Arizona Builder Fined More than $100K for Violating Dust Control Measures

EPA has fined Summit Builders Construction Co., based in Maricopa County, Arizona, $105,610 for allegedly failing to comply with Clean Air Act regulations. In addition to the monetary fine, Summit also is required to take steps to minimize the generation of dust at its construction sites.

“Air pollution from particulate matter directly impacts the health of the community. It’s an especially serious issue in Maricopa County, where air quality does not meet the federal standard,” said Jared Blumenfeld, EPA’s regional administrator for the Pacific Southwest region. “EPA will not tolerate companies who fail to comply with dust control regulations. We are working closely with local air quality agencies to enforce rules to protect the community from airborne dust.”

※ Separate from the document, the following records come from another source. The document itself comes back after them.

(** C10, amended.  For every quiz-completion payload with a user, a topic
    and a score that [float] converts: when the route answers, it reports
    [will_process] as "the score is below 0.6" and has queued one
    [quiz_failure] event exactly in that case.  Below 0.6, with a user and
    a topic the request model accepts as strings, the route answers, and
    the queued task hands the agent that one event (the user, the topic,
    the converted score, [attempts] and [time_spent] with their defaults,
    stamped when the task runs), the memory afterwards being the one the
    agent leaves; with a user or a topic the request model refuses, the
    exception escapes, nothing is queued and the memory stays as it was.
    When the score is not below 0.6 (at least 0.6, say) nothing is queued,
    [will_process] is false and the whole request leaves every user's
    memory as it was. *)
Theorem quiz_webhook_dispatch
    (agent_process : StudentEvent -> UserStore -> outcome AgentResult * UserStore)
    (float_of_str : string -> option float)
    (str_field : pyval -> outcome string)
    (data : list (string * pyval)) (uid quiz_topic raw_score : pyval)
    (score : float) :
  dict_get "user_id" data = Some uid ->
  dict_get "quiz_topic" data = Some quiz_topic ->
  dict_get "score" data = Some raw_score ->
  Api.py_float float_of_str raw_score = Returned score ->
  (forall ack tasks,
     Api.quiz_completed_webhook float_of_str str_field data
       = Api.Reply ack tasks ->
     ack = {| Api.ack_status := "received";
              Api.ack_will_process := Some (score <? 0.6)%float |}
     /\ ((exists request,
            tasks = [Api.ProcessStudentEventBackground request]
            /\ str_field uid = Returned (Api.req_user_id request)
            /\ Api.req_event_type request = "quiz_failure"
            /\ str_field quiz_topic = Returned (Api.req_topic request)
            /\ dict_get "quiz_score" (Api.req_metadata request)
               = Some (PFloat score))
         <-> (score <? 0.6)%float = true)
     /\ ((score <? 0.6)%float = false -> tasks = []))
  /\ (forall user topic,
        str_field uid = Returned user -> str_field quiz_topic = Returned topic ->
        exists ack tasks,
          Api.quiz_completed_webhook float_of_str str_field data
            = Api.Reply ack tasks)
  /\ ((0.6 <=? score)%float = true ->
      (score <? 0.6)%float = false
      /\ Api.quiz_completed_webhook float_of_str str_field data
         = Api.Reply {| Api.ack_status := "received";
                        Api.ack_will_process := Some false |} []
      /\ forall clock memory,
           Api.serve_quiz_completed agent_process float_of_str str_field
             data clock memory
             = (Api.Reply {| Api.ack_status := "received";
                             Api.ack_will_process := Some false |} [],
                memory))
  /\ ((score <? 0.6)%float = false ->
      forall clock memory,
        Api.serve_quiz_completed agent_process float_of_str str_field
          data clock memory
        = (Api.Reply {| Api.ack_status := "received";
                        Api.ack_will_process := Some false |} [],
           memory))
  /\ ((score <? 0.6)%float = true ->
      forall user topic,
        str_field uid = Returned user -> str_field quiz_topic = Returned topic ->
        let event_metadata :=
          [("quiz_score", PFloat score);
           ("attempts", default (PInt 1) (dict_get "attempts" data));
           ("time_spent", default (PInt 0) (dict_get "time_spent" data))] in
        forall clock memory,
          Api.serve_quiz_completed agent_process float_of_str str_field
            data clock memory
          = (Api.Reply
               {| Api.ack_status := "received";
                  Api.ack_will_process := Some true |}
               [Api.ProcessStudentEventBackground
                  {| Api.req_user_id := user;
                     Api.req_event_type := "quiz_failure";
                     Api.req_topic := topic;
                     Api.req_metadata := event_metadata |}],
             snd (agent_process
                    {| user_id := user;
                       event_type := "quiz_failure";
                       topic := topic;
                       metadata := event_metadata;
                       Agent.timestamp := clock O |}
                    memory)))
  /\ ((score <? 0.6)%float = true ->
      (exists exn msg, str_field uid = Raised exn msg)
      \/ (exists exn msg, str_field quiz_topic = Raised exn msg) ->
      exists exn,
        Api.quiz_completed_webhook float_of_str str_field data
          = Api.Unhandled exn
        /\ forall clock memory,
             Api.serve_quiz_completed agent_process float_of_str str_field
               data clock memory
             = (Api.Unhandled exn, memory)).
Proof.
  intros Hu Ht Hs Hf.
  unfold Api.serve_quiz_completed, Api.quiz_completed_webhook.
  rewrite Hu, Ht, Hs, Hf.
  destruct (score <? 0.6)%float eqn:Hlt.
  - split; [|split; [|split; [|split; [|split]]]].
    + intros ack tasks.
      destruct (str_field uid) as [u|]; [|discriminate].
      destruct (str_field quiz_topic) as [t|]; [|discriminate].
      intros [= <- <-].
      split; [reflexivity|]. split; [|discriminate].
      split; [reflexivity|]. intros _. eexists. repeat split.
    + intros user topic -> ->. eexists _, _. reflexivity.
    + intros Hge. apply leb_not_ltb in Hge. congruence.
    + discriminate.
    + intros _ user topic -> -> clock memory. reflexivity.
    + intros _ [(exn & msg & ->)|(exn & msg & ->)].
      * exists exn. split; [reflexivity|]. reflexivity.
      * destruct (str_field uid) as [u|exn' msg'];
          eexists; split; reflexivity.
  - split; [|split; [|split; [|split; [|split]]]].
    + intros ack tasks [= <- <-].
      split; [reflexivity|]. split; [|reflexivity].
      split; [|discriminate]. intros (request & [=] & _).
    + intros user topic _ _. eexists _, _. reflexivity.
    + intros _. repeat split.
    + intros _ clock memory. reflexivity.
    + discriminate.
    + discriminate.
Qed.

Lemma quiz_webhook_dispatch_witness :
  Api.quiz_completed_webhook no_float strict_str
    (quiz_payload "maya" "CSS Grid" 0.75)
    = Api.Reply {| Api.ack_status := "received";
                   Api.ack_will_process := Some false |} []
  /\ (forall clock memory,
        Api.serve_quiz_completed chatty_agent no_float strict_str
          (quiz_payload "maya" "CSS Grid" 0.75) clock memory
          = (Api.Reply {| Api.ack_status := "received";
                          Api.ack_will_process := Some false |} [],
             memory))
  /\ (exists request,
        Api.quiz_completed_webhook no_float strict_str
          (quiz_payload "priya" "CSS Flexbox" 0.4)
          = Api.Reply {| Api.ack_status := "received";
                         Api.ack_will_process := Some true |}
              [Api.ProcessStudentEventBackground request]
        /\ Api.req_event_type request = "quiz_failure")
  /\ forall agent_process clock memory,
       snd (Api.serve_quiz_completed agent_process no_float strict_str
              (quiz_payload "priya" "CSS Flexbox" 0.4) clock memory)
       = snd (agent_process
                {| user_id := "priya"; event_type := "quiz_failure";
                   topic := "CSS Flexbox";
                   metadata := [("quiz_score", PFloat 0.4);
                                ("attempts", PInt 1); ("time_spent", PInt 0)];
                   Agent.timestamp := clock O |}
                memory).
Proof.
  destruct (quiz_webhook_dispatch chatty_agent no_float strict_str
              (quiz_payload "maya" "CSS Grid" 0.75)
              (PStr "maya") (PStr "CSS Grid") (PFloat 0.75) 0.75
              eq_refl eq_refl eq_refl eq_refl) as (_ & _ & Hhigh & _).
  destruct (Hhigh eq_refl) as (_ & Hreply & Hserve).
  split; [exact Hreply|]. split; [exact Hserve|].
  destruct (quiz_webhook_dispatch chatty_agent no_float strict_str
              (quiz_payload "priya" "CSS Flexbox" 0.4)
              (PStr "priya") (PStr "CSS Flexbox") (PFloat 0.4) 0.4
              eq_refl eq_refl eq_refl eq_refl) as (Hlow & _ & _).
  destruct (Hlow _ _ eq_refl) as (_ & Hiff & _).
  destruct (proj2 Hiff eq_refl) as (request & [= <-] & _ & Htype & _).
  split; [eexists; split; reflexivity|].
  intros agent_process clock memory.
  destruct (quiz_webhook_dispatch agent_process no_float strict_str
              (quiz_payload "priya" "CSS Flexbox" 0.4)
              (PStr "priya") (PStr "CSS Flexbox") (PFloat 0.4) 0.4
              eq_refl eq_refl eq_refl eq_refl) as (_ & _ & _ & _ & Hrun & _).
  rewrite (Hrun eq_refl "priya" "CSS Flexbox" eq_refl eq_refl clock memory).
  reflexivity.
Defined.

(* ===================================================================== *)
(** ** Properties of the engine *)
(* ===================================================================== *)

Module EngineFacts.
Import Engine.

Lemma history_record_struggle uid r u (store : UserStore) :
  history u (record_struggle uid r store)
    = (history u store ++ (if bool_decide (uid = u) then [r] else []))%list.
Proof.
  unfold history, get_or_create, record_struggle.
  case_bool_decide as Hu.
  - subst u. rewrite lookup_insert_eq. reflexivity.
  - rewrite lookup_insert_ne by exact Hu. rewrite app_nil_r. reflexivity.
Qed.

Lemma history_record_intervention uid t at_ u (store : UserStore) :
  history u (record_intervention uid t at_ store) = history u store.
Proof.
  unfold history, get_or_create, record_intervention.
  destruct (decide (uid = u)) as [->|Hu].
  - rewrite lookup_insert_eq. reflexivity.
  - rewrite lookup_insert_ne by exact Hu. reflexivity.
Qed.

Lemma interventions_record_struggle uid r u (store : UserStore) :
  interventions u (record_struggle uid r store) = interventions u store.
Proof.
  unfold interventions, get_or_create, record_struggle.
  destruct (decide (uid = u)) as [->|Hu].
  - rewrite lookup_insert_eq. reflexivity.
  - rewrite lookup_insert_ne by exact Hu. reflexivity.
Qed.

Lemma process_history cfg generate ev u (store : UserStore) :
  history u (snd (process cfg generate ev store))
    = (history u store ++ appended u ev)%list.
Proof.
  unfold process, appended.
  destruct (valid ev); cbn [negb andb].
  - destruct (should_intervene _);
      [destruct (generate _) as [raw|]; [destruct (parse _ _)|]|]; cbn [snd];
      rewrite ?history_record_intervention; apply history_record_struggle.
  - cbn [snd]. rewrite app_nil_r. reflexivity.
Qed.

Lemma process_all_history cfg calls u (store : UserStore) :
  history u (snd (process_all cfg calls store))
    = (history u store ++ concat (map (fun c => appended u (fst c)) calls))%list.
Proof.
  revert store. induction calls as [|[ev generate] calls IH]; intros store.
  - cbn. rewrite app_nil_r. reflexivity.
  - cbn [process_all].
    pose proof (process_history cfg generate ev u store) as H1.
    destruct (process cfg generate ev store) as [r store1]. cbn [snd] in H1.
    specialize (IH store1).
    destruct (process_all cfg calls store1) as [rs store2]. cbn [snd] in *.
    rewrite IH, H1. cbn [map concat fst]. rewrite app_assoc. reflexivity.
Qed.

Lemma existsb_eqb_false x (l : list string) :
  x ∉ l -> existsb (String.eqb x) l = false.
Proof.
  induction l as [|y l IH]; [reflexivity|].
  intros Hx. apply not_elem_of_cons in Hx as [Hne Hx]. cbn.
  rewrite IH by exact Hx. apply String.eqb_neq in Hne. rewrite Hne. reflexivity.
Qed.

Lemma invalid_not_valid ev :
  user_id ev = "" \/ event_type ev ∉ event_types \/ topic ev = "" ->
  valid ev = false.
Proof.
  unfold valid. intros [H|[H|H]].
  - rewrite H. reflexivity.
  - rewrite existsb_eqb_false by exact H. rewrite andb_false_r. reflexivity.
  - rewrite H. rewrite andb_false_r. reflexivity.
Qed.

Lemma fresh_not_cooling cfg ev uid (store : UserStore) :
  fresh uid store -> cooldown_active cfg ev (get_or_create uid store) = false.
Proof. unfold fresh. intros ->. reflexivity. Qed.

End EngineFacts.

Import Engine EngineFacts.

(** C7.  For every user without history and every sequence of N valid
    events of that user, the history after processing them holds exactly
    their N records, in submission order.  The history is append-only: over
    any run of [process] calls at all (other users' events and rejected
    events included) a user's earlier history stays as a prefix of the later
    one. *)
Theorem history_append_only (cfg : Config) (uid : string)
    (calls : list (StudentEvent * (string -> option string)))
    (store : UserStore) :
  history uid store = [] ->
  Forall (fun c => valid (fst c) = true /\ user_id (fst c) = uid) calls ->
  let store' := snd (process_all cfg calls store) in
  history uid store' = map (fun c => record_of (fst c)) calls
  /\ List.length (history uid store') = List.length calls
  /\ forall (any : list (StudentEvent * (string -> option string)))
            (u : string) (store0 : UserStore),
       exists later,
         history u (snd (process_all cfg any store0))
           = (history u store0 ++ later)%list.
Proof.
  intros Hempty Hcalls store'. subst store'.
  assert (Hall : history uid (snd (process_all cfg calls store))
                 = map (fun c => record_of (fst c)) calls).
  { rewrite process_all_history, Hempty. cbn [app].
    induction Hcalls as [|[ev g] calls [Hv Hu] _ IH]; [reflexivity|].
    cbn [map concat fst] in *. unfold appended at 1.
    rewrite Hv, bool_decide_eq_true_2 by exact Hu. cbn [andb app].
    f_equal. exact IH. }
  split; [exact Hall|]. split.
  - rewrite Hall, length_map. reflexivity.
  - intros any u store0. eexists. apply process_all_history.
Qed.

U.S. Attorney Dennis K. Burke for the District of Arizona added, "Air quality is a concern for many who live in and travel through Maricopa County. The resolution of this case provides for positive measures which will help improve air quality in the future."

In 2006 and 2007, the Maricopa County Air Quality Department (MCAD) inspected five commercial construction projects in Maricopa County and uncovered eight violations for failing to perform various measures required to reduce particulate matter emissions. These included failure to install a trackout control device to remove particulate matter from vehicles; failure to immediately clean up dirt that is tracked more than 50 feet beyond the site; failure to operate a water application system during earthmoving operations; and failure to comply with the dust control plan.

In addition to the penalty, Summit is required to train employees in basic dust control, document that training, and employ qualified dust controls at larger work sites for two years.

Maricopa County exceeds the national health standard for particulate matter, PM-10 (one-seventh the width of a human hair), and has been classified by the EPA as a serious non-attainment area. In May 2010, EPA denied Arizona’s claim that dust storms caused the high pollution readings in Phoenix. Because of this, Arizona must submit an adequate plan to EPA on how the state plans to come into attainment for PM-10. Failure to do so will result in a freeze to the state’s federal transportation funds.

EPA notes that particulate matter affects the respiratory system. Particle pollution is a complex mixture of extremely small particles and liquid droplets in the air. When breathed in, these particles can reach the deepest regions of the lungs, and is linked to a variety of significant health problems, ranging from aggravated asthma to premature death in people with heart and lung disease. The elderly, children, and people with chronic lung disease, influenza, or asthma are especially sensitive to high levels of particulate matter, the agency said.